On June 4, 2026, the House Homeland Security Subcommittee on Cybersecurity and Infrastructure Protection convened a hearing with an unwieldy title — "The AI Security Landscape: How Frontier Models, Agentic AI, and AI Coding Tools Are Reshaping Cybersecurity and Critical Infrastructure Resilience" — and a sharp underlying question: as the government races to deploy frontier and agentic AI for cyber defense, what stops it from turning the same tools on its own citizens?

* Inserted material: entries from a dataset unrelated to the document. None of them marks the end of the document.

(** The loop of [main] (lines 126-150), from [i] on.  [None]: out of
    fuel. *)
Fixpoint batchLoop (fuel : nat) (host : Z -> Circumstances) (i : Z)
    (maxId : option Z) (tally : Tally) (steps : list Step)
    : option (Tally * list Step) :=
  if js_le i maxId then
    match fuel with
    | O => None
    | S fuel' =>
        let batchEnd := Math_min (i + batchSize - 1) maxId in
        match fillBatch fuel i batchEnd [] with
        | None => None
        | Some batch =>
            let steps :=
              steps ++ [Logged (say Logger.Info
                          ("Processing batch: " +:+ pretty i +:+ " to "
                           +:+ js_shown batchEnd +:+ " ("
                           +:+ pretty (length batch) +:+ " shows)"))] in
            let results := processMultipleShows host batch in
            let steps := steps ++ [Processed batch results] in
            let batchSuccess :=
              length (List.filter (fun r => not_null (snd r)) results) in
            let batchSkipped :=
              length (List.filter (fun r => is_null (snd r)) results) in
            let tally :=
              mkTally (successCount tally + Z.of_nat batchSuccess)
                      (errorCount tally + Z.of_nat batchSkipped) in
            let steps :=
              steps ++ [Logged (say Logger.Info
                          ("Batch completed - Success: " +:+ pretty batchSuccess
                           +:+ ", Failed/Skipped: " +:+ pretty batchSkipped))] in
            let steps :=
              if js_le (i + batchSize) maxId then steps ++ [Slept 500] else steps in
            batchLoop fuel' host (i + batchSize) maxId tally steps
        end
    end
  else Some (tally, steps).

(** The loop as [main] starts it (lines 121-126). *)
Definition scrape (fuel : nat) (host : Z -> Circumstances)
    (lastProcessedId : Z) (maxId : option Z) : option (Tally * list Step) :=
  batchLoop fuel host (lastProcessedId + 1) maxId (mkTally 0 0) [].

(** The batches a list of steps processed, the results they got and the
    pauses, each in order. *)
Fixpoint batches_of (steps : list Step) : list (list Z) :=
  match steps with
  | [] => []
  | Processed batch _ :: steps' => batch :: batches_of steps'
  | _ :: steps' => batches_of steps'
  end.

Fixpoint results_of (steps : list Step) : list Result :=
  match steps with
  | [] => []
  | Processed _ results :: steps' => map snd results ++ results_of steps'
  | _ :: steps' => results_of steps'
  end.

Fixpoint pauses_of (steps : list Step) : list Z :=
  match steps with
  | [] => []
  | Slept ms :: steps' => ms :: pauses_of steps'
  | _ :: steps' => pauses_of steps'
  end.

(** The batches and the pauses of a list of steps, in the order they
    happen. *)
Fixpoint work_of (steps : list Step) : list (list Z + Z) :=
  match steps with
  | [] => []
  | Processed batch _ :: steps' => inl batch :: work_of steps'
  | Slept ms :: steps' => inr ms :: work_of steps'
  | Logged _ :: steps' => work_of steps'
  end.

(** Batches with a pause of [ms] between one and the next. *)
Fixpoint pause_between (ms : Z) (batches : list (list Z)) : list (list Z + Z) :=
  match batches with
  | [] => []
  | [batch] => [inl batch]
  | batch :: batches' => inl batch :: inr ms :: pause_between ms batches'
  end.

The most quotable answer came from Dr. Matthew Guariglia, Senior Policy Analyst at the Electronic Frontier Foundation. Pressed by Ranking Member Delia Ramirez on how to rein in AI, he reframed the problem entirely: "the question is not how do we rein in AI, it's how do we rein in the agencies that would unleash AI on the American public." That distinction deserves to anchor the policy debate, because it separates two things lawmakers keep conflating — the technology, and the institutions wielding it.
Steelman the case for moving fast
The pressure to adopt is real, and the other witnesses made the strongest version of it. Google Threat Intelligence VP Sandra Joyce told the panel her team found the first documented case of AI being used to develop a zero-day exploit in the wild. Corridor Security's Jack Cable described code being shipped faster than humans can review it, with a meaningful share of agent-generated changes carrying vulnerabilities. The Frontier Model Forum's Chris Meserole warned that foreign actors are stripping safety guardrails off U.S. models through adversarial distillation. If attackers are scaling vulnerability discovery with AI, defenders who refuse to do the same are simply choosing to lose. A government that cannot use frontier models to find and patch flaws in critical infrastructure is not protecting civil liberties — it is leaving the grid, the pipelines, and the hospitals exposed. That is the honest case for speed, and it is a good one.

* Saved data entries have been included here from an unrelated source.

(** The shuffle as the specification words it: "iterate index i from n-1
    down to 1", with the same body. *)
Definition shuffleSort_spec (arr : list ascii) (n : nat) (e : entropy)
  : result (list ascii * entropy) :=
  for_down n 1 shuffle_body (arr, e).

(** ** The shuffle of the test harness ([test/src/ProductionCode.c]) *)

Module Harness.

(** [(size_t)rand() % n], unguarded. *)
Definition random (n : nat) (e : entropy) : result (nat * entropy) :=
  let '(r, e') := next e in
  match n with
  | 0 => Fault DivisionByZero
  | _ => Ok (r mod n, e')
  end.

(** [size_t z = random(i) + 1;] and the swap of [arr[i]] with [arr[z]]. *)
Definition shuffle_body (i : nat) (st : list ascii * entropy)
  : result (list ascii * entropy) :=
  let '(arr, e) := st in
  let* (r, e') := random i e in
  let* arr' := swap arr i (r + 1) in
  Ok (arr', e').

(** [for(i = count; i-- > 0;) { ... }] *)
Definition shuffleSort (arr : list ascii) (count : nat) (e : entropy)
  : result (list ascii * entropy) :=
  for_down count 0 shuffle_body (arr, e).

End Harness.

(** ** Game data *)

Inductive gamestate : Type :=
  | GS_INPUT
  | GS_ROUNDOVER
  | GS_GAMEOVER.

#[global] Instance gamestate_eq_dec : EqDecision gamestate.
Proof. solve_decision. Defined.

(** The anonymous struct [gameData]. *)
Record gameData_t : Type := GameData {
  state : gamestate;
  secret : list ascii;
  input : list ascii;
  hints : list ascii;
  inputCount : N;
  tries : N
}.

(** Everything the sketch reads or writes: the session, the global digit
    pool, the entropy source, the two LED pins and the outcome banners
    printed so far (newest first). *)
Record world : Type := World {
  gameData : gameData_t;
  randomDigitPool : list ascii;
  rng : entropy;
  ledWin : bool;
  ledLose : bool;
  lcdMessages : list string
}.

Definition set_gameData (g : gameData_t) (w : world) : world :=
  {| gameData := g; randomDigitPool := randomDigitPool w; rng := rng w;
     ledWin := ledWin w; ledLose := ledLose w; lcdMessages := lcdMessages w |}.

Definition set_state (s : gamestate) (g : gameData_t) : gameData_t :=
  {| state := s; secret := secret g; input := input g; hints := hints g;
     inputCount := inputCount g; tries := tries g |}.

Definition set_secret (a : list ascii) (g : gameData_t) : gameData_t :=
  {| state := state g; secret := a; input := input g; hints := hints g;
     inputCount := inputCount g; tries := tries g |}.

Definition set_input (a : list ascii) (g : gameData_t) : gameData_t :=
  {| state := state g; secret := secret g; input := a; hints := hints g;
     inputCount := inputCount g; tries := tries g |}.

Definition set_hints (a : list ascii) (g : gameData_t) : gameData_t :=
  {| state := state g; secret := secret g; input := input g; hints := a;
     inputCount := inputCount g; tries := tries g |}.

Definition set_inputCount (n : N) (g : gameData_t) : gameData_t :=
  {| state := state g; secret := secret g; input := input g; hints := hints g;
     inputCount := n; tries := tries g |}.

Definition set_tries (n : N) (g : gameData_t) : gameData_t :=
  {| state := state g; secret := secret g; input := input g; hints := hints g;
     inputCount := inputCount g; tries := n |}.

Definition lcd_print_message (m : string) (w : world) : world :=
  {| gameData := gameData w; randomDigitPool := randomDigitPool w;
     rng := rng w; ledWin := ledWin w; ledLose := ledLose w;
     lcdMessages := m :: lcdMessages w |}.

Definition digitalWrite_win (v : bool) (w : world) : world :=
  {| gameData := gameData w; randomDigitPool := randomDigitPool w;
     rng := rng w; ledWin := v; ledLose := ledLose w;
     lcdMessages := lcdMessages w |}.

Definition digitalWrite_lose (v : bool) (w : world) : world :=
  {| gameData := gameData w; randomDigitPool := randomDigitPool w;
     rng := rng w; ledWin := ledWin w; ledLose := v;
     lcdMessages := lcdMessages w |}.

(** [x++] on a 16-bit unsigned counter. *)
Definition UINT_MODULUS : N := 65536.
Definition incr (x : N) : N := ((x + 1) mod UINT_MODULUS)%N.

(** ** Secret generation *)

(** [generateSecret(allowDuplicates)], with the two macros it depends on as
    explicit arguments. *)
Definition generateSecret_at (secret_length digit_count : nat)
  (allowDuplicates : bool) (w : world) : result world :=
  if allowDuplicates then
    let* (sec, e) :=
      for_up secret_length 0
        (fun i '(sec, e) =>
           let '(r, e') := random digit_count e in
           let* sec' := wr sec i (ascii_of_nat (nat_of_ascii "0" + r)) in
           Ok (sec', e'))
        (secret (gameData w), rng w) in
    Ok {| gameData := set_secret sec (gameData w);
          randomDigitPool := randomDigitPool w; rng := e;
          ledWin := ledWin w; ledLose := ledLose w;
          lcdMessages := lcdMessages w |}
  else
    let* (pool, e) := shuffleSort (randomDigitPool w) digit_count (rng w) in
    let* sec :=
      for_up secret_length 0
        (fun i sec => let* c := rd pool i in wr sec i c)
        (secret (gameData w)) in
    Ok {| gameData := set_secret sec (gameData w);
          randomDigitPool := pool; rng := e;
          ledWin := ledWin w; ledLose := ledLose w;
          lcdMessages := lcdMessages w |}.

The Trump EO is more proportionate than its critics expected
Two days before the hearing, on June 2, President Trump signed an executive order, "Promoting Advanced Artificial Intelligence Innovation and Security" (whitehouse.gov). It directs Treasury, the NSA, and CISA to build, within 60 days, a classified benchmarking process to decide when a model crosses into "covered frontier model" territory, and to design a voluntary framework letting developers give the government up to 30 days of pre-release access. A separate "AI cybersecurity clearinghouse" is due within 30 days to coordinate vulnerability scanning and patch distribution.
Crucially — and this is the part worth defending — the order explicitly "does not create any mandatory governmental licensing, pre-clearance, or permitting requirement for the development, publication, release, or distribution of new AI models" (Latham & Watkins analysis). That restraint matters. A licensing regime would have handed incumbents a regulatory moat and slowed the open research the U.S. depends on. A voluntary access framework that leaves model release unencumbered is the proportionate choice. On the innovation axis, the administration largely got this right.
Where the opacity problem bites
The defect Guariglia identified is not in the EO's voluntary design but in its secrecy. A benchmarking process that is classified end to end, applied to proprietary models whose internals are already opaque, produces a system where neither the public nor Congress can audit the government's AI judgments. He documented AI's real failure record — fabricated legal citations, and a Department of Homeland Security error that sent recruits into the field without proper training — and argued that classification and trade-secrecy together make it nearly impossible to account for AI mistakes affecting critical infrastructure (EFF testimony). When an agentic system misclassifies a network event as an attack and retaliates, or an AI triage tool deprioritizes a real vulnerability, opacity converts an ordinary engineering error into an unreviewable one.
This is the genuine tension. We want the government to use the best models fast; we cannot let "best" and "classified" become a shield against oversight. The fix is not to ban government AI — it is targeted transparency: incident reporting when government AI errs against critical infrastructure, audit access for inspectors general and cleared congressional staff, and a clear line between using AI for defense and using generative AI to "supercharge," in Guariglia's words, mass surveillance.
Surveillance reform is the load-bearing piece
Guariglia's most concrete asks were not about AI at all. He linked the hearing to Section 702 of FISA, the data-broker loophole, and limits on government use of general-purpose AI (EFF). The logic is sound: AI is a force multiplier laid over whatever authorities already exist. If agencies can buy location data without a warrant today, frontier models simply let them exploit that data at unprecedented scale tomorrow. Closing the data-broker loophole and imposing a warrant requirement under Section 702 constrain the capability regardless of which model is plugged in — exactly the "rein in the agencies" approach.
The proportionate path
The subcommittee, chaired by Andy Ogles, heard a rare convergence (hearing advisory): industry wants speed, and the civil-liberties witness did not dispute it. The disagreement is narrow and tractable. Keep the EO's light-touch, no-licensing posture. Use frontier AI aggressively for defense. But pair adoption with statutory surveillance limits and break the seal on a benchmarking regime that is, for now, classified to the point of being unaccountable. Innovation and oversight are not opposing dials here — and pretending they are is how lawmakers end up with neither.